Practical Tips for Improving Exploratory Data Analysis!

 Datawhale dry goods 

Translator: Zhang Feng, member of Datawhale

A practical guide to making EDA simpler (and more beautiful)!

Original link: https://towardsdatascience.com/practical-tips-for-improving-exploratory-data-analysis-1c43b3484577

introduce

Exploratory data analysis (EDA) is a necessary step before using any machine learning model. The EDA process requires the focus and patience of data analysts and data scientists: it often takes a lot of time to actively use one or more visualization libraries before gaining meaningful insights from analyzing data.

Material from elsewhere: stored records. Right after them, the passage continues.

(** * SmartRead: content extraction and in-document anchoring

    A shallow embedding of the two [App] variants of the reader:
    - the direct-render variant ([src/App.tsx]), which extracts text blocks
      and renders them as paragraphs, and
    - the isolated-render variant (the second [App] component), which
      sanitizes, rewrites and mounts the fetched page in an [iframe].

    JavaScript strings are modelled as [string]; every character stands for
    one UTF-16 code unit (code units below 256 only).  The DOM is a rose
    tree of text and element nodes: the tree that selectors and
    [textContent] work on.  The contents of [template] elements, which lie
    outside that tree but are written by the serialization, are added in
    [Template].  The asynchronous handlers are split at their first
    [await]; [Busy] and [Session] interleave them. *)

From Stdlib Require Import List Ascii String Bool Arith ZArith Lia.
From Stdlib Require Import DecimalString DecimalNat FinFun.
Import ListNotations.
Set Warnings "-register-all,-abstract-large-number".
Open Scope list_scope.
Open Scope string_scope.

(* ===================================================================== *)
(** ** JavaScript string primitives used by the source *)
(* ===================================================================== *)

Module JS.
Lemma format_fields_enough (widths : list nat) (args : list string) :
  length widths <= length args ->
  format_fields (map column_spec widths) args = ret (zip_with ljust widths args).
Proof.
  revert args. induction widths as [|w widths IH]; intros args Hlen; [done|].
  destruct args as [|a args]; simpl in *; [lia|].
  rewrite IH by lia. by rewrite bind_ret_l, format_field_column_spec.
Qed.

Lemma str_format_enough (widths : list nat) (args : list string) :
  length widths <= length args ->
  str_format (map column_spec widths) args = ret (table_line widths args).
Proof.
  intros Hlen. unfold str_format.
  by rewrite format_fields_enough, bind_ret_l.
Qed.

Lemma zip_with_ljust_rules (widths : list nat) :
  zip_with ljust widths (map (str_repeat "-"%char) widths)
  = map (str_repeat "-"%char) widths.
Proof. induction widths; simpl; [done|]. by rewrite ljust_rule, IHwidths. Qed.

Lemma for_each_print_lines {A} (f : A -> M string) (g : A -> string)
    (xs : list A) :
  Forall (fun x => f x = ret (g x)) xs ->
  for_each xs (fun x => line <- f x ;; print line) = (map g xs, Returned tt).
Proof.
  induction 1 as [|x xs Hx _ IH]; simpl; [done|].
  by rewrite Hx, bind_ret_l, bind_print, IH.
Qed.

Lemma length_zipped_widths_le (table : list (list string)) (r : list string) :
  r ∈ table -> length (zipped_widths table) <= length r.
Proof.
  intros Hr. unfold zipped_widths, zip_star. rewrite length_map.
  destruct table; [by apply elem_of_nil in Hr|].
  by apply zip_upto_length_le.
Qed.

(** Once the first row has passed the arity check, the call prints the
    header line, the rule line and one line per row, and returns:
    nothing later can raise. *)
Lemma print_table_checked (row0 : list string) (rows : list (list string))
    (column_headers : list string) :
  length column_headers = length row0 ->
  let widths := zipped_widths (column_headers :: row0 :: rows) in
  print_table (row0 :: rows) column_headers
  = (table_line widths column_headers :: rule_line widths
       :: map (table_line widths) (row0 :: rows),
     Returned tt).
Proof.
  intros Hlen widths. unfold print_table.
  cbn [first_row]. rewrite bind_ret_l, Hlen, Nat.eqb_refl. cbn [negb].
  rewrite column_widths_ret by done. rewrite bind_ret_l.
  fold widths.
  assert (forall r, r ∈ column_headers :: row0 :: rows ->
                    length widths <= length r) as Hw.
  { intros r. apply length_zipped_widths_le. }
  rewrite str_format_enough by (apply Hw; left).
  rewrite bind_ret_l, bind_print.
  rewrite str_format_enough by (rewrite length_map; lia).
  rewrite bind_ret_l, bind_print.
  rewrite (for_each_print_lines _ (table_line widths)).
  - unfold table_line at 2. rewrite zip_with_ljust_rules. done.
  - apply Forall_forall. intros r Hr. apply str_format_enough, Hw. by right.
Qed.

Lemma zipped_widths_uniform (table : list (list string)) (n : nat) :
  table <> [] ->
  Forall (fun r => length r = n) table ->
  zipped_widths table = map (col_width table) (seq 0 n).
Proof.
  intros Hne Hall. unfold zipped_widths, zip_star.
  destruct table as [|r rs]; [done|].
  assert (length r = n) as -> by (by inversion Hall).
  rewrite (zip_upto_uniform "" n) by done.
  rewrite map_map. apply map_ext. intros j. unfold col_width.
  by rewrite map_map.
Qed.

Lemma length_le_col_width (table : list (list string)) (row : list string)
    (j : nat) (cell : string) :
  row ∈ table -> row !! j = Some cell ->
  String.length cell <= col_width table j.
Proof.
  intros Hrow Hcell. unfold col_width. apply max_list_elem_of_le.
  apply list_elem_of_fmap. exists row. by rewrite Hcell.
Qed.

Lemma arity_check_fails (row0 : list string)
    (rows : list (list string)) (column_headers : list string) :
  length column_headers <> length row0 ->
  print_table (row0 :: rows) column_headers = ([], Raised TypeError).
Proof.
  intros Hlen. unfold print_table. cbn [first_row]. rewrite bind_ret_l.
  apply Nat.eqb_neq in Hlen. by rewrite Hlen.
Qed.

(** ** The table printer: claims *)

(** C1. The claim is that a call of [print_table] with no data rows
    prints the header line and the rule line and does not raise, so that
    a probe with nothing to list prints an empty table. The code reads
    [rows[0]] before anything else: with no rows every call, whatever
    the headers, raises [IndexError] and prints nothing, and so do
    [print_attributes] on an object without data attributes and
    [print_methods] on an object without callable members. *)
Theorem print_table_no_rows :
  (forall column_headers,
      print_table [] column_headers = ([], Raised IndexError))
  /\ (attributes_names_and_values elements methods_only = ([], Returned [])
      /\ print_attributes elements methods_only = ([], Raised IndexError))
  /\ (methods_names_and_docs elements data_only = ([], Returned [])
      /\ print_methods elements data_only = ([], Raised IndexError)).
Proof. repeat split; vm_compute; reflexivity. Qed.

(** C2. For a non-empty sequence of rows that all have as many cells as
    there are headers, [print_table] returns after printing exactly
    [rows + 2] lines: the header line, the rule line made of one run of
    dashes per column, as long as the column is wide, the runs separated
    by one space, and one line per row in the order of the input. In
    every line each cell is followed by spaces up to exactly the width
    of its column, which is the largest character count among the header
    and the cells of that column. *)
Theorem print_table_well_formed (rows : list (list string))
    (column_headers : list string) :
  rows <> [] ->
  Forall (fun row => length row = length column_headers) rows ->
  let table := column_headers :: rows in
  let widths := map (col_width table) (seq 0 (length column_headers)) in
  print_table rows column_headers
  = (table_line widths column_headers
       :: str_join " " (map (str_repeat "-"%char) widths)
       :: map (fun row => str_join " " (zip_with ljust widths row)) rows,
     Returned tt)
  /\ length (stdout (print_table rows column_headers)) = length rows + 2
  /\ forall row j cell, row ∈ table -> row !! j = Some cell ->
       exists pad,
         ljust (col_width table j) cell = cell +:+ str_repeat " "%char pad
         /\ String.length cell + pad = col_width table j.
Proof.
  intros Hne Hall table widths.
  assert (print_table rows column_headers
          = (table_line widths column_headers :: rule_line widths
               :: map (table_line widths) rows, Returned tt)) as Hrun.
  { destruct rows as [|row0 rows]; [done|].
    rewrite print_table_checked by (by inversion Hall).
    rewrite (zipped_widths_uniform _ (length column_headers)); [done..|].
    by constructor. }
  split; [exact Hrun|]. split.
  - rewrite Hrun. unfold stdout. simpl. rewrite length_map. lia.
  - intros row j cell Hrow Hcell.
    exists (col_width table j - String.length cell). split; [done|].
    pose proof (length_le_col_width table row j cell Hrow Hcell). lia.
Qed.

Lemma print_table_well_formed_witness :
  [["Alice"; "30"]; ["Bob"; "5"]] <> []
  /\ Forall (fun row => length row = length ["Name"; "Age"])
            [["Alice"; "30"]; ["Bob"; "5"]]
  /\ print_table [["Alice"; "30"]; ["Bob"; "5"]] ["Name"; "Age"]
     = (["Name  Age"; "----- ---"; "Alice 30 "; "Bob   5  "], Returned tt)
  /\ length (stdout (print_table [["Alice"; "30"]; ["Bob"; "5"]]
                                 ["Name"; "Age"])) = 4.
Proof.
  assert ([["Alice"; "30"]; ["Bob"; "5"]] <> []) as Hne by discriminate.
  assert (Forall (fun row => length row = length ["Name"; "Age"])
                 [["Alice"; "30"]; ["Bob"; "5"]]) as Hall
    by (repeat constructor).
  destruct (print_table_well_formed _ _ Hne Hall) as (Hrun & Hlen & _).
  split; [exact Hne|]. split; [exact Hall|].
  split; [exact Hrun | exact Hlen].
Defined.

(** C3. With a non-empty sequence of rows, when the number of headers
    differs from the number of cells of the first row the call raises
    [TypeError], and it has printed no line at that point. *)
Theorem print_table_arity_mismatch (row0 : list string)
    (rows : list (list string)) (column_headers : list string) :
  length column_headers <> length row0 ->
  print_table (row0 :: rows) column_headers = ([], Raised TypeError).
Proof. apply arity_check_fails. Qed.

Lemma print_table_arity_mismatch_witness :
  length ["Name"] <> length ["Alice"; "30"]
  /\ print_table [["Alice"; "30"]; ["Bob"; "5"]] ["Name"]
     = ([], Raised TypeError).
Proof.
  assert (length ["Name"] <> length ["Alice"; "30"]) as Hlen by discriminate.
  split; [exact Hlen|].
  exact (print_table_arity_mismatch ["Alice"; "30"] [["Bob"; "5"]] ["Name"] Hlen).
Defined.

(** C4, as stated, fails: a row after the first may be shorter or longer
    than the header row, and the call still prints a table and returns.
    With a short row the columns are cut to that row; with a long row
    its extra cells are left out. *)
Lemma print_table_later_row_unchecked :
  (Exists (fun row => length row <> length ["H1"; "H2"]) [["a"; "b"]; ["c"]]
   /\ print_table [["a"; "b"]; ["c"]] ["H1"; "H2"]
      = (["H1"; "--"; "a "; "c "], Returned tt))
  /\ (Exists (fun row => length row <> length ["H"]) [["a"]; ["b"; "c"]]
      /\ print_table [["a"]; ["b"; "c"]] ["H"]
         = (["H"; "-"; "a"; "b"], Returned tt)).
Proof.
  split; (split; [|vm_compute; reflexivity]);
    apply Exists_cons_tl, Exists_cons_hd; discriminate.
Qed.

(** C4, amended. Only the first row is checked. A call with at least one
    row raises [TypeError], having printed nothing, when the first row
    and the header row differ in length; otherwise it returns after
    printing the header line, the rule line and one line per row,
    whatever the lengths of the later rows. *)
Theorem print_table_checks_first_row_only (row0 : list string)
    (rows : list (list string)) (column_headers : list string) :
  print_table (row0 :: rows) column_headers
  = if decide (length column_headers = length row0)
    then
      let widths := zipped_widths (column_headers :: row0 :: rows) in
      (table_line widths column_headers :: rule_line widths
         :: map (table_line widths) (row0 :: rows),
       Returned tt)
    else ([], Raised TypeError).
Proof.
  case_decide.
  - by apply print_table_checked.
  - by apply arity_check_fails.
Qed.

(** C8, as stated, fails: the rule line under a column five characters
    wide has five dashes, not four. *)
Lemma alice_bob_rule_line_differs :
  stdout (print_table [["Alice"; "30"]; ["Bob"; "5"]] ["Name"; "Age"])
  <> ["Name  Age"; "----  ---"; "Alice 30 "; "Bob   5  "].
Proof. vm_compute. discriminate. Qed.
Lemma colon_split (t1 t2 n1 n2 : string) :
  ~ In ":"%char (chars n1) -> ~ In ":"%char (chars n2) ->
  t1 ++ ":" ++ n1 = t2 ++ ":" ++ n2 -> t1 = t2 /\ n1 = n2.
Proof.
  intros H1 H2. revert t2.
  induction t1 as [|c t1 IH]; intros [|c' t2]; simpl; intros Heq.
  - injection Heq as ->. auto.
  - injection Heq as <- ->. exfalso. apply H1.
    rewrite chars_app. apply in_or_app. right. simpl. now left.
  - injection Heq as -> <-. exfalso. apply H2.
    rewrite chars_app. apply in_or_app. right. simpl. now left.
  - injection Heq as -> Heq. destruct (IH _ Heq) as [-> ->]. auto.
Qed.

Lemma key_tenant (query1 tenant1 query2 tenant2 : string) :
  _generate_semantic_cache_key query1 tenant1
  = _generate_semantic_cache_key query2 tenant2 -> tenant1 = tenant2.
Proof.
  intros Heq. unfold _generate_semantic_cache_key in Heq.
  apply colon_split in Heq as [Ht _]; [exact Ht| |];
    intros Hin; apply normalized_chars in Hin as [Hw|Hc];
    (vm_compute in Hw; discriminate) || discriminate.
Qed.

(** X3.  The cache keys of two tenants differ, whatever the queries and
    whatever the tenant identifiers, a colon in an identifier included. *)
Theorem cache_keys_are_tenant_scoped (query1 tenant1 query2 tenant2 : string) :
  tenant1 <> tenant2 ->
  cache_key_of query1 tenant1 <> cache_key_of query2 tenant2
  /\ _generate_semantic_cache_key query1 tenant1
     <> _generate_semantic_cache_key query2 tenant2.
Proof.
  intros Hne. split; intros Heq; apply Hne; eapply key_tenant; exact Heq.
Qed.

Lemma cache_keys_are_tenant_scoped_witness :
  cache_key_of "total: spend" "acme" <> cache_key_of "spend" "acme:total".
Proof.
  apply (cache_keys_are_tenant_scoped "total: spend" "acme" "spend" "acme:total").
  discriminate.
Defined.

End KeyFacts.

(* ================================================================== *)
(** ** Configuration updates, further properties *)

Module ConfigExtras.

Import Config.

(** X4.  The update route answers 403 exactly to the users who are not
    administrators, and for them it assigns no field: the configuration is
    what it was. *)
Theorem update_requires_admin (u : ConfigUpdateRequest) (user : User)
    (c : EnterpriseConfig) :
  let outcome := update_enterprise_config u user c in
  (fst outcome
   = HTTPException 403 "Admin access required to update enterprise configuration"
   <-> role user <> Some "admin")
  /\ (role user <> Some "admin" -> snd outcome = c).
Proof.
  cbv zeta. unfold update_enterprise_config.
  destruct (role user) as [r|]; [|split; [split; [discriminate|reflexivity]|reflexivity]].
  destruct (String.eqb_spec r "admin") as [->|Hne].
  - split; [|congruence]. split; [|congruence].
    destruct (negb _); [discriminate|]. destruct (email user); discriminate.
  - split; [|reflexivity]. split; [congruence|reflexivity].
Qed.
(** Whatever the teardown does, the entry is gone afterwards and every
    other entry is kept. *)
Lemma unloadMFE_map name s :
  loadedMFEs (loader (unloadMFE rt name s).2) = delete name (loadedMFEs (loader s)).
Proof.
  destruct (loadedMFEs (loader s) !! name) as [md|] eqn:H.
  - rewrite (unloadMFE_loaded name s md H).
    pose proof (teardown_loader (md_instance md)
                  (say (ConsoleLog ("Unloading MFE: " +:+ name)) s)) as Hl.
    destruct (teardown _ _) as [[[]|e] s1]; cbn in Hl |- *.
    + destruct (bool_decide _); cbn; rewrite Hl; reflexivity.
    + rewrite Hl. reflexivity.
  - rewrite (unloadMFE_not_loaded name s H). cbn. symmetry. by apply delete_id.
Qed.

Lemma unloadMFE_isLoaded name s : isLoaded name (unloadMFE rt name s).2 = false.
Proof. apply isLoaded_false. rewrite unloadMFE_map. apply lookup_delete_eq. Qed.

(** The keys after [unloadMFE]: [name] is taken out. *)
Lemma unloadMFE_keys name s :
  getLoadedMFEs (unloadMFE rt name s).2 =
    if isLoaded name s then filter (λ k, k ≠ name) (getLoadedMFEs s)
    else getLoadedMFEs s.
Proof.
  unfold getLoadedMFEs.
  destruct (loadedMFEs (loader s) !! name) as [md|] eqn:H.
  - assert (isLoaded name s = true) as -> by (apply isLoaded_true; eauto).
    rewrite (unloadMFE_loaded name s md H).
    pose proof (teardown_loader (md_instance md)
                  (say (ConsoleLog ("Unloading MFE: " +:+ name)) s)) as Hl.
    destruct (teardown _ _) as [[[]|e] s1]; cbn in Hl |- *.
    + destruct (bool_decide _); cbn; rewrite Hl; reflexivity.
    + rewrite Hl. reflexivity.
  - assert (isLoaded name s = false) as -> by (by apply isLoaded_false).
    rewrite (unloadMFE_not_loaded name s H). reflexivity.
Qed.

(** [unloadMFE] leaves the federation fields alone. *)
Lemma unloadMFE_federation name s :
  federationInitialized (loader (unloadMFE rt name s).2) = federationInitialized (loader s)
  /\ loadRemoteModule (loader (unloadMFE rt name s).2) = loadRemoteModule (loader s).
Proof.
  destruct (loadedMFEs (loader s) !! name) as [md|] eqn:H.
  - rewrite (unloadMFE_loaded name s md H).
    pose proof (teardown_loader (md_instance md)
                  (say (ConsoleLog ("Unloading MFE: " +:+ name)) s)) as Hl.
    destruct (teardown _ _) as [[[]|e] s1]; cbn in Hl |- *.
    + destruct (bool_decide _); cbn; rewrite Hl; split; reflexivity.
    + rewrite Hl. split; reflexivity.
  - rewrite (unloadMFE_not_loaded name s H). split; reflexivity.
Qed.
(** * TailEase: a shallow embedding of [src/TailEase.js]

    The script asks for a project name, runs three external commands,
    patches [vite.config.js] by text substitution and overwrites two CSS
    files.  The embedding has three layers:

    - [JsString]: JavaScript strings as lists of UTF-16 code units, with
      the string primitives the script calls ([trim], [includes],
      [replace] with a string pattern, [replace] with the regular
      expression [/plugins:\s*\[/]);
    - [Path]: the POSIX behaviour of Node's [path.join];
    - [TailEase]: the script itself, as a state-and-exception monad over
      an explicit world (the input as readline delivers it, the file
      system, the external processes) that records every observable
      action in a trace. *)

From Stdlib Require Import String Ascii.
From stdpp Require Import base option list gmap.
From Stdlib Require Import NArith ZArith Lia.

Local Open Scope list_scope.

(** ** JavaScript strings *)

Module JsString.

(** A string is a sequence of UTF-16 code units. *)
Abbreviation jsstring := (list N).

(** [lit s] is the string literal [s] (ASCII only). *)
Definition lit (s : string) : jsstring :=
  List.map N_of_ascii (list_ascii_of_string s).

Definition NL : jsstring := [10%N].
Definition DQUOTE : jsstring := [34%N].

In this article, I will share with you some tips on how to simplify the EDA program and make it more convenient based on my personal experience. In particular, I'll introduce you to three important tips I've learned in the process of "killing" with EDA:

1. Use the non-trivial graph that best suits your task;

2. Make full use of the functions of the visualization library;

3. Find faster ways to produce the same content.

Note: In this post, we will use wind energy data provided by Kaggle [2] to make infographics. let's start!

Tip 1: Don't be afraid to use non-trivial graphs

I learned how to apply this technique while writing a research paper [1] related to wind energy analysis and forecasting. While doing EDA for this project, I needed to create a summary matrix to reflect all the relationships between wind energy parameters in order to find out which parameters have the most influence on each other. The first idea that popped into my head was to build an "old-fashioned" correlation matrix , the kind I've seen in many data science/data analysis projects.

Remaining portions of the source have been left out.